Any party hereto may change its address or telecopy number for notices and other communications hereunder by notice to the other parties hereto. All notice and other communications given to any party hereto in accordance with the provisions of this Note shall be deemed to have been given on the date of receipt.
Section 14. Certain Definitions. As used in this Note, capitalized terms shall have the following meanings (such meanings to be equally applicable to both the singular and plural forms of the terms defined):
"Agreement Account Principles" means generally accepted accounting principles as in effect in the United States as of the date of this Note, as previously applied by the Borrower in preparing its financial statements.
"Business Day" means, any day that is not a Saturday, Sunday or other day which commercial banks in New York City are authorized or required by law to remain closed.
"Capitalized Lease" of a Person means any lease of property by such Person as lessee which would be capitalized on a balance sheet of such Person prepared in accordance with Agreement Accounting Principles.

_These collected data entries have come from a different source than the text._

Lemma uok_arm insn : is_u32 insn -> arm_hazard insn = false -> uok (disas_arm_insn insn).
Proof. intros Hi Hz. unfold disas_arm_insn. apply uok_catch; [apply uok_arm_body; assumption|auto with uok]. Qed.
End UserArm.

Section UserThumb2.
Context {GU : Guest} {GL : GuestLaws} {HO : HostOps}.
#[local] Hint Resolve uok_or_illegal : uok.

Lemma uok_data_op op c s a b : uok (gen_thumb2_data_op op c s a b).
Proof. unfold gen_thumb2_data_op. cbn zeta. uok_auto. Qed.
#[local] Hint Resolve uok_data_op : uok.

Lemma uok_dual insn rn rs rd : 0 <= rn < 16 -> 0 <= rs < 16 -> 0 <= rd < 16 -> uok (t2_dual insn rn rs rd).
Proof. intros. unfold t2_dual. cbn zeta. uok_auto. Qed.
Lemma uok_table_branch insn rn rm : 0 <= rn < 16 -> 0 <= rm < 16 -> uok (t2_table_branch insn rn rm).
Proof. intros. unfold t2_table_branch. cbn zeta. uok_auto. Qed.
#[local] Hint Resolve uok_dual uok_table_branch : uok.
Lemma fld2 w sh : 0 <= fld w sh 3 < 4.
Proof. apply (fld_range w sh 2). lia. Qed.
Lemma two_range : 0 <= 2 < 4.
Proof. lia. Qed.
#[local] Hint Resolve fld2 two_range : uok.
Lemma uok_other_ldst insn rn rs rd rm : 0 <= rn < 16 -> 0 <= rs < 16 -> 0 <= rd < 16 -> 0 <= rm < 16 ->
  uok (t2_other_ldst insn rn rs rd rm).
Proof. intros. unfold t2_other_ldst. cbn zeta. uok_auto. Qed.
Lemma uok_rfe_srs insn rn : uok (t2_rfe_srs insn rn).
Proof. unfold t2_rfe_srs. uok_auto. Qed.
Lemma uok_t2_ldm_body insn rn acc i : 0 <= i < 16 -> uok (t2_ldm_body insn rn acc i).
Proof. intros Hi. destruct acc as [a l]. unfold t2_ldm_body. uok_auto. Qed.
Lemma uok_t2_ldm insn rn : 0 <= rn < 16 -> uok (t2_ldm_stm insn rn).
Proof.
  intros Hr. unfold t2_ldm_stm. apply uok_tbind; [auto with uok|intros addr]. cbn zeta.
  apply uok_tbind; [apply uok_tfold; intros b i Hi; apply uok_t2_ldm_body, (reg_list_range insn i Hi)|].
  intros [a l]. uok_auto.
Qed.
Lemma uok_shifted insn rn rm rd : 0 <= rn < 16 -> 0 <= rm < 16 -> 0 <= rd < 16 -> uok (t2_shifted insn rn rm rd).
Proof. intros. unfold t2_shifted, t2_pack. cbn zeta. uok_auto. Qed.
Lemma uok_t2_extend insn rn rm rd : 0 <= rn < 16 -> 0 <= rm < 16 -> 0 <= rd < 16 -> uok (t2_extend insn rn rm rd).
Proof.
  intros. unfold t2_extend. apply uok_tbind; [auto with uok|intros t]. cbn zeta. destruct (t2_extend_op _ _); uok_auto.
Qed.
Lemma uok_other_dp insn rn rm rd : 0 <= rn < 16 -> 0 <= rm < 16 -> 0 <= rd < 16 -> uok (t2_other_dp insn rn rm rd).
Proof. intros. unfold t2_other_dp. cbn zeta. uok_auto. Qed.
Lemma uok_mul32 insn rn rm rs rd : 0 <= rn < 16 -> 0 <= rm < 16 -> 0 <= rs < 16 -> 0 <= rd < 16 -> uok (t2_mul32 insn rn rm rs rd).
Proof. intros. unfold t2_mul32. cbn zeta. uok_auto. Qed.
Lemma uok_mul64 insn rn rm rs rd : 0 <= rn < 16 -> 0 <= rm < 16 -> 0 <= rs < 16 -> 0 <= rd < 16 -> uok (t2_mul64 insn rn rm rs rd).
Proof. intros. unfold t2_mul64, requiref. cbn zeta. uok_auto. Qed.
#[local] Hint Resolve uok_t2_extend uok_other_dp uok_mul32 uok_mul64 : uok.
Lemma uok_misc_dp insn rn rm rs rd : 0 <= rn < 16 -> 0 <= rm < 16 -> 0 <= rs < 16 -> 0 <= rd < 16 -> uok (t2_misc_dp insn rn rm rs rd).
Proof. intros. unfold t2_misc_dp, gen_thumb2_parallel_addsub. cbn zeta. uok_auto. Qed.
Lemma uok_coproc insn : uok (t2_coproc insn).
Proof. unfold t2_coproc. cbn zeta. uok_auto. Qed.
Lemma uok_t2_branch insn : uok (t2_branch insn).
Proof. unfold t2_branch. cbn zeta. uok_auto. Qed.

"Capitalized Lease Obligations" of a Person means the amount of the obligations of such Person under Capitalized Leases which would be capitalized on a balance sheet of such Person prepared in accordance with Agreement Accounting Principles.
"Closing Date" means the date on which the Principal is advanced under this Note.
"Contaminant" means any waste, pollutant, hazardous substance, toxic substance, hazardous waste, special waste, petroleum or petroleum-derived substance or waste, asbestos, polychlorinated biphenyls ("PCBs"), or any constituent of any such substance or waste, and includes but is not limited to these terms as defined in Environmental, Health or Safety Requirements of Law.
"Contingent Obligation", as applied to any Person, means any Contractual Obligation, contingent or otherwise, of that Person with respect to any Indebtedness of another or other obligation or liability of another, including, without limitation, any such Indebtedness, obligation or liability of another directly or indirectly guaranteed, endorsed (otherwise than for collection or deposit in the ordinary course of business), co-made or discounted or sold with recourse by that Person, or in respect of which that Person is otherwise directly or indirectly liable, including Contractual Obligations (contingent or otherwise) arising through any agreement to purchase, repurchase, or otherwise acquire such Indebtedness, obligation or liability or any security therefor, or to provide funds for the payment or discharge thereof (whether in the form of loans, advances, stock purchases, capital contributions or otherwise), or to maintain solvency, assets, level of income, or other financial condition, or to make payment other than for value received.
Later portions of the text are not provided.